- About this exercise: Every line below that holds the string "eexists" must be copied.

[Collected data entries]
BEGIN
(** Under the lock [cancel] flags the external tables and then either
    returns at its test or stops at the lock of [tryCancel]. *)
Lemma cancel_under_lock_cases (s : Executor) :
  cancel_under_lock s
  = (set_external_tables_data
       (map (map (fun elem => mkExternalTableData (table_name elem) true))
            (external_tables_data s)) s,
     if isQueryPending s && negb (hasThrownException s)
     then Deadlocked else Returned tt).
Proof.
  unfold cancel_under_lock, lock_held_mutex. run_monad.
  unfold isQueryPending, hasThrownException. simpl.
  destruct (read_context s); [destruct (finished s)|]; simpl;
    try reflexivity.
  now destruct (got_exception_from_replica s || got_unknown_packet_from_replica s).
Qed.

(** Under the lock [sendQuery] stops at its own lock once it has created
    the connections, unless one of its early returns is taken. *)
Lemma sendQuery_under_lock_stops (s : Executor) :
  sent_query s = false ->
  was_cancelled s = false ->
  skip_unavailable_shards (settings s)
  && (conn_size (create_connections s (created s)) =? 0) = false ->
  sendQuery_under_lock s
  = (set_created (S (created s))
       (set_connections (Some (create_connections s (created s))) s),
     Deadlocked).
Proof.
  intros Hsent Hc Hskip.
  unfold sendQuery_under_lock, needToSkipUnavailableShard, lock_held_mutex.
  run_monad. rewrite Hsent. simpl.
  destruct (skip_unavailable_shards (settings s)); simpl in *.
  - rewrite Hskip. simpl. rewrite Hc. reflexivity.
  - rewrite Hc. reflexivity.
Qed.

(** The loop of [readAsync] that the retry under the lock is given is
    never run: the retry has just set [resent_query] and
    [recreate_read_context], so that [readAsync] is about to create a read
    context, under the lock. *)
Lemma retry_under_lock_never_reaches_the_loop (loop loop' : M ReadResult.t)
      (s : Executor) :
  restartQueryWithoutDuplicatedUUIDs_under_lock OS_LINUX loop s
  = restartQueryWithoutDuplicatedUUIDs_under_lock OS_LINUX loop' s.
Proof.
  unfold restartQueryWithoutDuplicatedUUIDs_under_lock.
  apply bind_ext. intros _ s1. apply bind_ext. intros _ s2.
  unfold readAsync_under_lock, lock_held_mutex. run_monad. simpl.
  destruct (resent_query s2); simpl; [reflexivity|].
  destruct OS_LINUX; simpl; destruct (read_context s2) eqn:Hctx; simpl;
    rewrite ?Hctx; reflexivity.
Qed.

(** The retry under the lock, on the blocking path, for an executor that
    has not retried yet. *)
Lemma retry_under_lock_stops_in_sendQuery (loop : M ReadResult.t) (t : Executor)
      (c : Connections) :
  read_context t = None ->
  connections t = Some c ->
  resent_query t = false ->
  was_cancelled t = false ->
  skip_unavailable_shards (settings t)
  && (conn_size (create_connections t (created t)) =? 0) = false ->
  exists s',
    restartQueryWithoutDuplicatedUUIDs_under_lock OS_LINUX loop t = (s', Deadlocked)
    /\ trace s' = trace t ++ [Disconnect]
    /\ connections s' = Some (create_connections t (created t))
    /\ created s' = S (created t)
    /\ resent_query s' = true
    /\ sent_query s' = false
    /\ was_cancelled s' = false
    /\ duplicated_part_uuids s' = duplicated_part_uuids t.
Proof.
  intros Hctx Hc Hresent Hcan Hskip.
  destruct t; simpl in *. subst.
  destruct settings0 as [skip scalar]. simpl in *.
  match goal with |- exists s', ?r = _ /\ _ => destruct r as [s' o] eqn:E end.
  vm_compute in E.
  destruct (create_connections0 created0) as [n inb act addr dr].
  simpl in Hskip.
  destruct skip; [destruct n; [discriminate Hskip|]|];
    vm_compute in E; injection E as <- <-;
    (eexists; split; [reflexivity|]); repeat split.
Qed.

(** What [read()] does up to the retry, when the packet it receives is a
    [PartUUIDs] packet with a part that the query holds already. *)
Lemma read_loop_duplicates (fuel : nat) (s : Executor) (c : Connections)
      (a : Arrival) (rest : list Arrival) (d : UUID) (ds : list UUID) :
  was_cancelled s = false ->
  connections s = Some c ->
  inbound c = a :: rest ->
  Packet.type (arrived a) = Protocol.PartUUIDs ->
  known_part_uuids s (Packet.part_uuids (arrived a)) = d :: ds ->
  read_loop castColumn OS_LINUX (S fuel) s
  = restartQueryWithoutDuplicatedUUIDs_under_lock OS_LINUX
      (readAsync_loop castColumn OS_LINUX fuel)
      (set_got_duplicated_part_uuids true
         (set_duplicated_part_uuids ((d :: ds) ++ duplicated_part_uuids s)
            (set_trace (trace s ++ [ReceivePacket Protocol.PartUUIDs])
               (set_connections
                  (Some (mkConnections (conn_size c) rest (active_after a)
                                       (addresses c) (drained c))) s)))).
Proof.
  intros Hcan Hc Hin Hty Hdup.
  pose proof (receivePacket_arrived s Hc Hin) as Hrecv.
  rewrite Hty in Hrecv.
  set (s1 := set_trace (trace s ++ [ReceivePacket Protocol.PartUUIDs])
               (set_connections
                  (Some (mkConnections (conn_size c) rest (active_after a)
                                       (addresses c) (drained c))) s)) in *.
  assert (Hdup1 : known_part_uuids s1 (Packet.part_uuids (arrived a)) = d :: ds)
    by exact Hdup.
  pose proof (processPacket_duplicates s1 (arrived a) Hty Hdup1) as Hproc.
  change (duplicated_part_uuids s1) with (duplicated_part_uuids s) in Hproc.
  simpl read_loop.
  remember (readAsync_loop castColumn OS_LINUX fuel) as loop.
  unfold bind at 1. unfold gets at 1. rewrite Hcan. cbv beta iota.
  rewrite (@bind_returned _ _ _ _ _ _ _ Hrecv).
  rewrite (@bind_returned _ _ _ _ _ _ _ Hproc).
  change (ReadResult.is_data_or_token (ReadResult.of_type ReadResult.Nothing))
    with false.
  cbv beta iota. unfold bind at 1. unfold gets at 1. cbv beta iota.
  reflexivity.
Qed.

(** X19.  A second set of duplicated part UUIDs is an error.  When [read]
    receives a [PartUUIDs] packet that offers a part the query already
    holds, on an executor that has already retried and on which the
    [cancel()] of the retry returns at its test (no query is pending on a
    read context, or a replica has failed), the connections are
    disconnected without a cancel packet and the call throws
    [DUPLICATED_PART_UUIDS]; the query is not sent again. *)
Theorem second_duplicate_is_an_error
        (fuel : nat) (s : Executor) (c : Connections) (a : Arrival)
        (rest : list Arrival) (d : UUID) (ds : list UUID) :
  was_cancelled s = false ->
  connections s = Some c ->
  inbound c = a :: rest ->
  Packet.type (arrived a) = Protocol.PartUUIDs ->
  known_part_uuids s (Packet.part_uuids (arrived a)) = d :: ds ->
  resent_query s = true ->
  isQueryPending s && negb (hasThrownException s) = false ->
  exists s',
    read_loop castColumn OS_LINUX (S fuel) s
    = (s', Thrown (mkException ErrorCodes.DUPLICATED_PART_UUIDS
                     "Found duplicate uuids while processing query"))
    /\ trace s' = trace s ++ [ReceivePacket Protocol.PartUUIDs; Disconnect]
    /\ duplicated_part_uuids s' = (d :: ds) ++ duplicated_part_uuids s.
Proof.
  intros Hcan Hc Hin Hty Hdup Hresent Hgate.
  rewrite (read_loop_duplicates fuel s Hcan Hc Hin Hty Hdup).
  unfold restartQueryWithoutDuplicatedUUIDs_under_lock.
  unfold bind at 1. rewrite cancel_under_lock_cases.
  match goal with
  | |- context [if isQueryPending ?st && negb (hasThrownException ?st) then _ else _] =>
      change (isQueryPending st && negb (hasThrownException st))
        with (isQueryPending s && negb (hasThrownException s))
  end.
  rewrite Hgate. cbv beta iota.
  unfold on_connections, the_connections. run_monad. simpl.
  rewrite Hresent. simpl.
  eexists. split; [reflexivity|]. simpl.
  split; [now rewrite <- app_assoc|reflexivity].
Qed.

(** X20.  The first set of duplicated part UUIDs, on the blocking path,
    ends in a deadlock.  When [read] receives a [PartUUIDs] packet that
    offers parts the query already holds, on an executor without a read
    context that has not retried yet, the connections are disconnected
    without a cancel packet, [resent_query] is set, new connections are
    created, and the re-entered [read()] stops in [sendQuery] at the lock on
    the mutex that the loop of the first [read()] still holds: the call
    never returns, and neither the parts to ignore nor the query are
    sent. *)
Theorem first_duplicate_deadlocks_the_blocking_read
        (fuel : nat) (s : Executor) (c : Connections) (a : Arrival)
        (rest : list Arrival) (d : UUID) (ds : list UUID) :
  read_context s = None ->
  was_cancelled s = false ->
  connections s = Some c ->
  inbound c = a :: rest ->
  Packet.type (arrived a) = Protocol.PartUUIDs ->
  known_part_uuids s (Packet.part_uuids (arrived a)) = d :: ds ->
  resent_query s = false ->
  skip_unavailable_shards (settings s)
  && (conn_size (create_connections s (created s)) =? 0) = false ->
  exists s',
    read_loop castColumn OS_LINUX (S fuel) s = (s', Deadlocked)
    /\ trace s' = trace s ++ [ReceivePacket Protocol.PartUUIDs; Disconnect]
    /\ connections s' = Some (create_connections s (created s))
    /\ created s' = S (created s)
    /\ resent_query s' = true
    /\ sent_query s' = false
    /\ was_cancelled s' = false
    /\ duplicated_part_uuids s' = (d :: ds) ++ duplicated_part_uuids s.
Proof.
  intros Hctx Hcan Hc Hin Hty Hdup Hresent Hskip.
  rewrite (read_loop_duplicates fuel s Hcan Hc Hin Hty Hdup).
  match goal with
  | |- exists s', restartQueryWithoutDuplicatedUUIDs_under_lock _ ?loop ?t = _ /\ _ =>
      destruct (@retry_under_lock_stops_in_sendQuery loop t
                  (mkConnections (conn_size c) rest (active_after a)
                                 (addresses c) (drained c))
                  Hctx eq_refl Hresent Hcan Hskip)
        as (s' & E & Ht & Hconn & Hcr & Hr & Hs & Hw & Hd)
  end.
  exists s'. split; [exact E|].
  rewrite Ht, Hconn, Hcr, Hr, Hs, Hw, Hd. simpl.
  repeat split. now rewrite <- app_assoc.
Qed.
END
- Written solution:
    (eexists; split; [reflexivity|]); repeat split.
  eexists. split; [reflexivity|]. simpl.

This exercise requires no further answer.